信康が自害したのは1579年10月5日。信長が亡くなった本能寺の変は1582年6月2日。たった2年8か月の差です。もっと早めに信長が討たれていたとしたら、信康も自決することは無かった。信康も付いていなかった。
信康が家康の後継者となっていたら、武田の赤揃えは井伊直政では無くて永井直勝が率いていたなっていた可能性があります。武田側とのパイプ役は直勝だってのですから。
井伊直政と永井直勝とでは武勇でも知略でも直政は、直勝に遠く及びません。直勝にとっても付いていない。本来は徳川家の最大の軍団を率いる武将になっていた筈です。
でも、家康は武将ではなく軍師としての直勝に期待していた節があります。
家康の愛読書は鎌倉時代の吾妻鏡です。源頼朝、北条政子、そして北条義時を自分の立場に当て嵌めていたと思うのです。

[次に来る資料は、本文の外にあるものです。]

(* ===== verification/PerfStream.v ===== *)
(** * Streams and their per-interval statistics ([src/src/test.rs])

    [Box<dyn Stream>] with its downcasts, the [Dummy] stream that stands for a
    peer's stream after the exchange of results, and [PerfStream] with
    [push_stat], which closes an interval. *)
From S2P Require Import Prelude F64 Env Kinds Tcp Net Udp Quic Tls Report.

(** ** [Dummy] and [Box<dyn Stream>] *)

Record Dummy : Type := mkDummy { d_fd : Z; d_conn : Z }.

#[export] Instance Dummy_Stream : Stream Dummy := {
  stream_read d n := ret (IoOk [], d);
  stream_write d b := ret (IoOk 0, d);
  stream_fd d := as_signed 32 (d_fd d);
  stream_register _ _ := ret ();
  stream_deregister _ := ret ();
  stream_print_new _ := ret ();
  socket_type d := Conn_from_i8 (d_conn d);
  backlog _ := O
}.

#[export] Instance Dummy_StreamLaws : StreamLaws Dummy.
Proof.
  split; cbn; unfold ret.
  - by eauto.
  - intros s n w r s' w' _ [= <- <- <-]. auto.
  - by intros s n w r s' w' [= _ <- _].
  - intros s n w bs s' w' [= <- _ _]. simpl. lia.
  - by intros s b w r s' w' [= _ <- _].
  - intros s b w k s' w' Hb [= <- _ _]. lia.
Qed.

Inductive BoxStream : Type :=
| BTcp (t : TcpStream)
| BUdp (u : UdpSocket)
| BQuic (q : Quic)
| BTls (e : TlsEndpoint)
| BDummy (d : Dummy).

(** A result whose receiver is boxed again. *)
Definition boxed {A T} (f : T → BoxStream) (m : M World (A * T)) : M World (A * BoxStream) :=
  let! (r, s) := m in ret (r, f s).

#[export] Instance BoxStream_Stream : Stream BoxStream := {
  stream_read b n := match b with
    | BTcp s => boxed BTcp (stream_read s n) | BUdp s => boxed BUdp (stream_read s n)
    | BQuic s => boxed BQuic (stream_read s n) | BTls s => boxed BTls (stream_read s n)
    | BDummy s => boxed BDummy (stream_read s n) end;
  stream_write b d := match b with
    | BTcp s => boxed BTcp (stream_write s d) | BUdp s => boxed BUdp (stream_write s d)
    | BQuic s => boxed BQuic (stream_write s d) | BTls s => boxed BTls (stream_write s d)
    | BDummy s => boxed BDummy (stream_write s d) end;
  stream_fd b := match b with
    | BTcp s => stream_fd s | BUdp s => stream_fd s | BQuic s => stream_fd s
    | BTls s => stream_fd s | BDummy s => stream_fd s end;
  stream_register b t := match b with
    | BTcp s => stream_register s t | BUdp s => stream_register s t
    | BQuic s => stream_register s t | BTls s => stream_register s t
    | BDummy s => stream_register s t end;
  stream_deregister b := match b with
    | BTcp s => stream_deregister s | BUdp s => stream_deregister s
    | BQuic s => stream_deregister s | BTls s => stream_deregister s
    | BDummy s => stream_deregister s end;
  stream_print_new b := match b with
    | BTcp s => stream_print_new s | BUdp s => stream_print_new s
    | BQuic s => stream_print_new s | BTls s => stream_print_new s
    | BDummy s => stream_print_new s end;
  socket_type b := match b with
    | BTcp s => socket_type s | BUdp s => socket_type s | BQuic s => socket_type s
    | BTls s => socket_type s | BDummy s => socket_type s end;
  backlog b := match b with
    | BTcp s => backlog s | BUdp s => backlog s | BQuic s => backlog s
    | BTls s => backlog s | BDummy s => backlog s end
}.

(** Dynamic dispatch keeps the promises of the implementations. *)
#[export] Instance BoxStream_StreamLaws : StreamLaws BoxStream.
Proof.
  split.
  - intros [s|s|s|s|s] n w; cbn [stream_read BoxStream_Stream]; unfold boxed, bindM;
      destruct (read_returns s n w) as (r & s' & w' & ->); by repeat eexists.
  - intros [s|s|s|s|s] n w r b' w' Hn H; cbn [stream_read BoxStream_Stream] in H;
      unfold boxed in H; mrun H;
      eapply read_progress in Hm; eauto.
  - intros [s|s|s|s|s] n w r b' w' H; cbn [stream_read BoxStream_Stream] in H;
      unfold boxed in H; mrun H;
      by eapply read_keeps_id in Hm.
  - intros [s|s|s|s|s] n w r b' w' H; cbn [stream_read BoxStream_Stream] in H;
      unfold boxed in H; mrun H;
      by eapply read_bounded in Hm.
  - intros [s|s|s|s|s] n w r b' w' H; cbn [stream_write BoxStream_Stream] in H;
      unfold boxed in H; mrun H;
      by eapply write_keeps_id in Hm.
  - intros [s|s|s|s|s] n w r b' w' Hn H; cbn [stream_write BoxStream_Stream] in H;
      unfold boxed in H; mrun H;
      by eapply write_bounded in Hm.
Qed.

(** The [From<&Box<dyn Stream>>] conversions: a wrong type panics. *)
Definition as_TcpStream (b : BoxStream) : res TcpStream :=
  match b with BTcp t => Done t | _ => Crash (Panicked "Stream is not a TcpStream") end.
Definition as_UdpSocket (b : BoxStream) : res UdpSocket :=
  match b with BUdp u => Done u | _ => Crash (Panicked "Stream is not a UdpSocket") end.
Definition as_Quic (b : BoxStream) : res Quic :=
  match b with BQuic q => Done q | _ => Crash (Panicked "Stream is not a Quic") end.
Definition as_TlsEndpoint (b : BoxStream) : res TlsEndpoint :=
  match b with BTls e => Done e | _ => Crash (Panicked "Stream is not a TlsEndpoint") end.

(** [Serialize for Box<dyn Stream>]: only the descriptor and the transport. *)
Definition serialize_stream (b : BoxStream) : res (Z * Z) :=
  let- c := socket_type b in Done (stream_fd b, Conn_as_i8 c).

(** [Deserialize]: the derived reader of [Dummy], boxed.  That the two numbers
    are a [u32] and an [i8] is part of reading the text. *)
Definition deserialize_stream (x : Z * Z) : BoxStream := BDummy (mkDummy (fst x) (snd x)).

(** ** Intervals *)

Record Timers : Type := mkTimers {
  tm_created : Z;
  tm_start : Z;
  tm_end : Z;
  tm_curr : Z
}.

(** Four readings of the clock. *)
Definition Timers_default : M World Timers :=
  let! a := now in let! b := now in let! c := now in let! d := now in
  ret (mkTimers a b c d).

Definition with_start (v : Z) (t : Timers) : Timers :=
  mkTimers (tm_created t) v (tm_end t) (tm_curr t).
Definition with_end (v : Z) (t : Timers) : Timers :=
  mkTimers (tm_created t) (tm_start t) v (tm_curr t).
Definition with_curr (v : Z) (t : Timers) : Timers :=
  mkTimers (tm_created t) (tm_start t) (tm_end t) v.

Record IntervalStats : Type := mkIntervalStats {
  is_iter : Z;
  is_timers : Timers;
  is_data : StreamData
}.

Record PerfStream : Type := mkPerfStream {
  ps_mode : StreamMode;
  ps_stream : BoxStream;
  ps_timers : Timers;
  ps_elapsed : f64;
  ps_data : StreamData;
  ps_first_recvd : Z;
  ps_last_recvd : Z;
  ps_stats : list IntervalStats;
  ps_iter : Z;
  ps_temp : StreamData
}.

Definition with_ps_stream (v : BoxStream) (p : PerfStream) : PerfStream :=
  mkPerfStream (ps_mode p) v (ps_timers p) (ps_elapsed p) (ps_data p) (ps_first_recvd p)
    (ps_last_recvd p) (ps_stats p) (ps_iter p) (ps_temp p).
Definition with_ps_timers (v : Timers) (p : PerfStream) : PerfStream :=
  mkPerfStream (ps_mode p) (ps_stream p) v (ps_elapsed p) (ps_data p) (ps_first_recvd p)
    (ps_last_recvd p) (ps_stats p) (ps_iter p) (ps_temp p).
Definition with_ps_elapsed (v : f64) (p : PerfStream) : PerfStream :=
  mkPerfStream (ps_mode p) (ps_stream p) (ps_timers p) v (ps_data p) (ps_first_recvd p)
    (ps_last_recvd p) (ps_stats p) (ps_iter p) (ps_temp p).
Definition with_ps_data (v : StreamData) (p : PerfStream) : PerfStream :=
  mkPerfStream (ps_mode p) (ps_stream p) (ps_timers p) (ps_elapsed p) v
    (ps_first_recvd p) (ps_last_recvd p) (ps_stats p) (ps_iter p) (ps_temp p).
Definition with_ps_first_recvd (v : Z) (p : PerfStream) : PerfStream :=
  mkPerfStream (ps_mode p) (ps_stream p) (ps_timers p) (ps_elapsed p) (ps_data p) v
    (ps_last_recvd p) (ps_stats p) (ps_iter p) (ps_temp p).
Definition with_ps_last_recvd (v : Z) (p : PerfStream) : PerfStream :=
  mkPerfStream (ps_mode p) (ps_stream p) (ps_timers p) (ps_elapsed p) (ps_data p)
    (ps_first_recvd p) v (ps_stats p) (ps_iter p) (ps_temp p).
Definition with_ps_stats (v : list IntervalStats) (p : PerfStream) : PerfStream :=
  mkPerfStream (ps_mode p) (ps_stream p) (ps_timers p) (ps_elapsed p) (ps_data p)
    (ps_first_recvd p) (ps_last_recvd p) v (ps_iter p) (ps_temp p).
Definition with_ps_iter (v : Z) (p : PerfStream) : PerfStream :=
  mkPerfStream (ps_mode p) (ps_stream p) (ps_timers p) (ps_elapsed p) (ps_data p)
    (ps_first_recvd p) (ps_last_recvd p) (ps_stats p) v (ps_temp p).
Definition with_ps_temp (v : StreamData) (p : PerfStream) : PerfStream :=
  mkPerfStream (ps_mode p) (ps_stream p) (ps_timers p) (ps_elapsed p) (ps_data p)
    (ps_first_recvd p) (ps_last_recvd p) (ps_stats p) (ps_iter p) v.

Section Intervals.
Context `{P : Profile}.

Definition IntervalStats_fmt (s : IntervalStats) : res string :=
  let- line := kmg (sd_bytes (is_data s))
    (as_secs_f64 (Z.max 0 (tm_end (is_timers s) - tm_start (is_timers s)))) in
  Done (pad_left 4 (show_u (is_iter s)) +:+ "s  " +:+ line).

Definition PerfStream_fmt (p : PerfStream) : res string :=
  let- line := kmg (sd_bytes (ps_data p)) (ps_elapsed p) in
  let- conn := socket_type (ps_stream p) in
  Done ("[" +:+ pad_left 3 (pretty (stream_fd (ps_stream p))) +:+ "] "
        +:+ pad_left 4 (show_u (f64_as_u64 (ps_elapsed p))) +:+ "s  " +:+ line +:+ "  "
        +:+ print_stat_line (ps_data p) (ps_mode p) conn +:+ "  "
        +:+ StreamMode_fmt (ps_mode p)).

Definition PerfStream_new (stream : BoxStream) (mode : StreamMode) : M World PerfStream :=
  let! timers := Timers_default in
  ret (mkPerfStream mode stream timers f64_zero StreamData_default 0 0 [] 0 StreamData_default).

(** The [match] of [push_stat] on the transport: the interval's counters and
    the stream after its bookkeeping. *)
Definition interval_data (p : PerfStream) (d : StreamData) : res (StreamData * PerfStream) :=
  let- conn := socket_type (ps_stream p) in
  match conn with
  | UDP =>
      let- a := sub_u 64 (ps_last_recvd p) (ps_first_recvd p) in
      let- lost := sub_u 64 a (sd_blks (ps_temp p)) in
      Done (with_lost lost d, with_ps_first_recvd (ps_last_recvd p) p)
  | TCP | TLS =>
      let- (tinfo, stream) :=
        match conn with
        | TCP =>
            let- t := as_TcpStream (ps_stream p) in
            let (i, t') := print_tcp_info t in Done (i, BTcp t')
        | _ =>
            let- e := as_TlsEndpoint (ps_stream p) in
            let (i, t') := print_tcp_info (get_ref (entity e)) in
            Done (i, BTls (mkTlsEndpoint (set_sock t' (entity e)) (closing e)))
        end in
      let- retr := sub_u 32 (tcpi_total_retrans tinfo) (sd_retr (ps_temp p)) in
      let- cwnd := mul_u 32 (tcpi_snd_cwnd tinfo) (tcpi_snd_mss tinfo) in
      Done (with_cwnd cwnd (with_retr retr d),
            with_ps_temp (with_retr (tcpi_total_retrans tinfo) (ps_temp p))
              (with_ps_stream stream p))
  | QUIC => Done (d, p)
  end.

(** [push_stat].  The debug lines are not rendered, but the clock reading
    they make is kept. *)
Definition push_stat (debug : bool) (p : PerfStream) : M World PerfStream :=
  let! timers := Timers_default in
  let d0 := mkStreamData (sd_bytes (ps_temp p)) (sd_blks (ps_temp p)) 0 0 0 in
  let! (d, p1) := liftR (interval_data p d0) in
  let stat := mkIntervalStats (ps_iter p) (with_start (tm_curr (ps_timers p)) timers) d in
  let! line := liftR (IntervalStats_fmt stat) in
  let! conn := liftR (socket_type (ps_stream p1)) in
  let! _ := println ("[" +:+ pad_left 3 (pretty (stream_fd (ps_stream p1))) +:+ "] " +:+ line
                     +:+ "  " +:+ print_stat_line d (ps_mode p) conn) in
  let! _ := (if debug then let! _ := elapsed (tm_start (is_timers stat)) in ret () else ret ()) in
  let! iter := liftR (add_u 64 (ps_iter p1) 1) in
  let! curr := now in
  ret (with_ps_temp (with_blks 0 (with_bytes 0 (ps_temp p1)))
        (with_ps_timers (with_curr curr (ps_timers p1))
          (with_ps_iter iter
            (with_ps_stats (ps_stats p1 ++ [stat]) p1)))).

Definition PerfStream_write (p : PerfStream) (b : Buf) : M World (io_result Z * PerfStream) :=
  let! (r, s) := stream_write (ps_stream p) b in ret (r, with_ps_stream s p).

(** One block of [n] bytes on a stream whose test has the counters [d]: the
    six additions, in the order in which both ends of a test make them. *)
Definition count_block (n : Z) (p : PerfStream) (d : StreamData) :
    res (PerfStream * StreamData) :=
  let- pb := add_u 64 (sd_bytes (ps_data p)) n in
  let- tb := add_u 64 (sd_bytes d) n in
  let- ib := add_u 64 (sd_bytes (ps_temp p)) n in
  let- pk := add_u 64 (sd_blks (ps_data p)) 1 in
  let- tk := add_u 64 (sd_blks d) 1 in
  let- ik := add_u 64 (sd_blks (ps_temp p)) 1 in
  Done (with_ps_temp (with_blks ik (with_bytes ib (ps_temp p)))
          (with_ps_data (with_blks pk (with_bytes pb (ps_data p))) p),
        with_blks tk (with_bytes tb d)).
End Intervals.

上杉征伐の時、石田三成が兵を挙げた。その時に「豊臣方に人質を取られている武将は、豊臣方に付いても構わない」と家康は言い放った。
これは北条政子の大演説と同様の事を言ったまでです。
北条政子は「上皇側は鎌倉に兵を進めている。上皇に歯向かえば我々は賊軍となる。家族が上皇側に仕えている者もいるだろう。ここにいる者達は朝廷に戻って上皇に付も良し。でも私は何時までも西方に従う意思はない。私は朝廷側と戦う決意をしました」と、己を鼓舞して鎌倉武士に語っています。
北条政子も北条家の為に子を失った。子を殺した。
家康も信康を自害させた。同じ境遇だから北条政子の檄文を真似て発言したと思えます。
この檄文は北条家の軍師と言える大江広元が作成したのは間違いないでしょう。
そう、家康は自分にとっての大江広元を欲していた。
そこで白矢を当てたのが永井直勝だったと思われます。
永井直勝の本当の名は長田伝八郎直勝。
家康は「長田姓は源義朝を討った長田忠致の姓故に不吉。故に大江流長井氏を名乗れ」と直勝に命じています。それで正式名・永井伝八郎大江直勝を名乗る様になったのです。
この事実からも直勝に自分にとっての大江広元になって欲しいと、直勝に期待したのだと思えます。
さて、石川数正が秀吉側に付いた。そうなると徳川方の戦略が丸分かりとなる。臣下の礼を取ったとしても徳川方としてはそれは不味い。
故に家康は自軍の戦略を武田の戦略に変えている。そうなるとやはり武田方に精通している直勝が陰で指揮していたと考えられる。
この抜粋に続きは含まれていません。